Department of Computer Science, Sapienza University of Rome, Viale Regina Elena 295, 00166, Rome, Italy.
Department of Health Technology, Technical University of Denmark, Anker Engelunds Vej 101, 2800, Kongens Lyngby, Denmark.
BMC Bioinformatics. 2024 Aug 21;25(1):272. doi: 10.1186/s12859-024-05887-3.
The availability of transcriptomic data for species without a reference genome enables the construction of de novo transcriptome assemblies as alternative reference resources from RNA-Seq data. A transcriptome provides direct information about a species' protein-coding genes under specific experimental conditions. The de novo assembly process produces a unigenes file in FASTA format, subsequently targeted for the annotation.

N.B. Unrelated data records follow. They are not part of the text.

(** The bytes the blocks of a layout occupy: header plus [size] field for
    each, free or allocated (both headers are 16 bytes). *)
Definition block_bytes (bl : list ablock) : Z :=
  fold_right (fun b acc => (if b_free b then MEM_FREE_BLOCK_SIZE else MEM_ALL_BLOCK_SIZE)
                           + b_size b + acc) 0 bl.

(** The situation of an in-place resize of the live block [p] of size
    [old]: the free list is [L1 ++ L2], with [L1] before the block and
    [L2] from its right neighbour on. *)
Record resize_ctx (st : state) (N : Z) (L1 L2 : list blk) (p old : Z) : Prop := {
  rc_list : free_list_is st N (L1 ++ L2);
  rc_lo : memory_area st <= p;
  rc_size : 0 <= old;
  rc_hi : p + 16 + old <= memory_area st + N;
  rc_before : forall a sa, In (a, sa) L1 -> a + 16 + sa <= p;
  rc_after : forall c sc, In (c, sc) L2 -> p + old + 16 <= c
}.

(** ** What the placement policies choose

    [picks f req W1 s W2]: the block of size [s] that stands between [W1]
    and [W2] in the list is the one policy [f] returns for the request
    [req]. *)
Definition picks (f : mem_fit_function_t) (req : Z) (W1 : list blk) (s : Z) (W2 : list blk)
  : Prop :=
  req <= s
  /\ match f with
     | FirstFit => forall a' s', In (a', s') W1 -> s' < req
     | BestFit => (forall a' s', In (a', s') W1 -> req <= s' -> s < s')
                  /\ (forall a' s', In (a', s') W2 -> req <= s' -> s <= s')
     | WorstFit => 0 < s
                   /\ (forall a' s', In (a', s') W1 -> req <= s' -> s' < s)
                   /\ (forall a' s', In (a', s') W2 -> req <= s' -> s' <= s)
     end.

(** No block of [W] is returned by policy [f]: every block is too small,
    or (worst fit only, whose running maximum starts at 0) empty. *)
Definition nothing_fits (f : mem_fit_function_t) (req : Z) (W : list blk) : Prop :=
  forall a s, In (a, s) W -> s < req \/ (f = WorstFit /\ s = 0).

Definition policy_choice (f : mem_fit_function_t) (req : Z) (W : list blk) (r : Z) : Prop :=
  (r = NULL /\ nothing_fits f req W)
  \/ (exists s W1 W2, W = W1 ++ (r, s) :: W2 /\ picks f req W1 s W2).

(** What the loop of [mem_worst_fit] holds after the blocks of [P]. *)
Definition worst_so_far (req : Z) (P : list blk) (worst wsz : Z) : Prop :=
  (worst = NULL /\ wsz = 0 /\ forall a s, In (a, s) P -> s < req \/ s = 0)
  \/ (exists P1 P2, P = P1 ++ (worst, wsz) :: P2 /\ req <= wsz /\ 0 < wsz
                    /\ (forall a s, In (a, s) P1 -> req <= s -> s < wsz)
                    /\ (forall a s, In (a, s) P2 -> req <= s -> s <= wsz)).

(** [st1] differs from [st] in the memory content only: the statics other
    than [free_block_list] are the same. *)
Definition same_statics (st st1 : state) : Prop := st1 = with_bytes st (bytes st1).

(** Between [st] and [st1] nothing was written inside the arena outside
    the block [p] (of size [old]) and the free blocks of [L]. *)
Definition writes_within (st st1 : state) (L : list blk) (p old : Z) : Prop :=
  same_statics st st1
  /\ forall y,
      memory_area st <= y ->
      y < p \/ p + MEM_ALL_BLOCK_SIZE + old <= y ->
      (forall a sa, In (a, sa) L -> y < a \/ a + MEM_FREE_BLOCK_SIZE + sa <= y) ->
      bytes st1 y = bytes st y.

(** ** The heap as a whole *)

(** The bytes the blocks of a list occupy, headers included (both headers
    are 16 bytes). *)
Definition block_total (L : list blk) : Z :=
  fold_right (fun b acc => MEM_FREE_BLOCK_SIZE + snd b + acc) 0 L.

(** No two blocks of [A] overlap. *)
Fixpoint apart (A : list blk) : Prop :=
  match A with
  | [] => True
  | (q, sq) :: A' =>
      (forall q' sq', In (q', sq') A' ->
                      q + MEM_ALL_BLOCK_SIZE + sq <= q' \/ q' + MEM_ALL_BLOCK_SIZE + sq' <= q)
      /\ apart A'
  end.

(** The heap invariant.  [L] is the free list and [A] the live blocks
    (address and [size] field of each): the free list is well formed; every
    live block lies inside the arena, outside every free block, with both
    guards intact and room for its trailer; no two live blocks overlap; and
    the free and live blocks together account for the [N] bytes of the
    arena. *)
Definition heap_ok (st : state) (N : Z) (L A : list blk) : Prop :=
  free_list_is st N L
  /\ (forall q sq, In (q, sq) A ->
                   allocated_at st N L q sq /\ guards_ok st q /\ SECRET_SIZE <= sq)
  /\ apart A
  /\ block_total L + block_total A = N.

(** What an in-place resize of the live block [p] leaves behind, from
    state [st] with free list [L] to state [st1] with free list [L']: the
    block has [size] in its size field and intact guards, lies inside the
    arena and outside every free block; the bytes given up or taken moved
    between the block and the free list; and whatever range avoided the
    free blocks and the block before avoids them now. *)
Record resized_in_place (st st1 : state) (N : Z) (L L' : list blk) (p old size : Z)
  : Prop := {
  rp_size : load64 (bytes st1) p = size;
  rp_guards : guards_ok st1 p;
  rp_min : SECRET_SIZE <= size;
  rp_end : p + MEM_ALL_BLOCK_SIZE + size <= memory_area st + N;
  rp_clear : forall a sa, In (a, sa) L' ->
                          a + MEM_FREE_BLOCK_SIZE + sa <= p \/ p + MEM_ALL_BLOCK_SIZE + size <= a;
  rp_total : block_total L' + size = block_total L + old;
  rp_covered : forall q qe,
      q < qe ->
      (forall a sa, In (a, sa) L -> a + MEM_FREE_BLOCK_SIZE + sa <= q \/ qe <= a) ->
      p + MEM_ALL_BLOCK_SIZE + old <= q \/ qe <= p ->
      (forall a sa, In (a, sa) L' -> a + MEM_FREE_BLOCK_SIZE + sa <= q \/ qe <= a)
      /\ (p + MEM_ALL_BLOCK_SIZE + size <= q \/ qe <= p)
}.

Homology-based annotation, a method to infer the function of sequences by estimating similarity with other sequences in a reference database, is a computationally demanding procedure.
To mitigate the computational burden, we introduce HPC-T-Annotator, a tool for de novo transcriptome homology annotation on high performance computing (HPC) infrastructures, designed for straightforward configuration via a Web interface. Once the configuration data are given, the entire parallel computing software for annotation is automatically generated and can be launched on a supercomputer using a simple command line. The output data can then be easily viewed using post-processing utilities in the form of Python notebooks integrated in the proposed software.
HPC-T-Annotator expedites homology-based annotation in de novo transcriptome assemblies. Its efficient parallelization strategy on HPC infrastructures significantly reduces computational load and execution times, enabling large-scale transcriptome analysis and comparison projects, while its intuitive graphical interface extends accessibility to users without IT skills.
对于没有参考基因组的物种,转录组数据的可用性使得能够从 RNA-Seq 数据构建新的转录组组装作为替代参考资源。转录组提供了在特定实验条件下物种的蛋白质编码基因的直接信息。从头组装过程会生成 FASTA 格式的 unigenes 文件,然后针对注释进行靶向处理。基于同源性的注释是一种通过估计与参考数据库中其他序列的相似性来推断序列功能的方法,是一种计算密集型的过程。
为了减轻计算负担,我们引入了 HPC-T-Annotator,这是一种用于高性能计算 (HPC) 基础设施上的新转录组同源性注释的工具,通过 Web 界面进行简单配置。一旦提供了配置数据,整个注释的并行计算软件就会自动生成,并可以使用简单的命令行在超级计算机上启动。然后,可以使用以 Python 笔记本形式集成在提议软件中的后处理实用程序轻松查看输出数据。
HPC-T-Annotator 加速了新转录组组装中的基于同源性的注释。其在 HPC 基础设施上的高效并行化策略显著降低了计算负载和执行时间,使大规模转录组分析和比较项目成为可能,而其直观的图形界面则扩展了没有 IT 技能的用户的可访问性。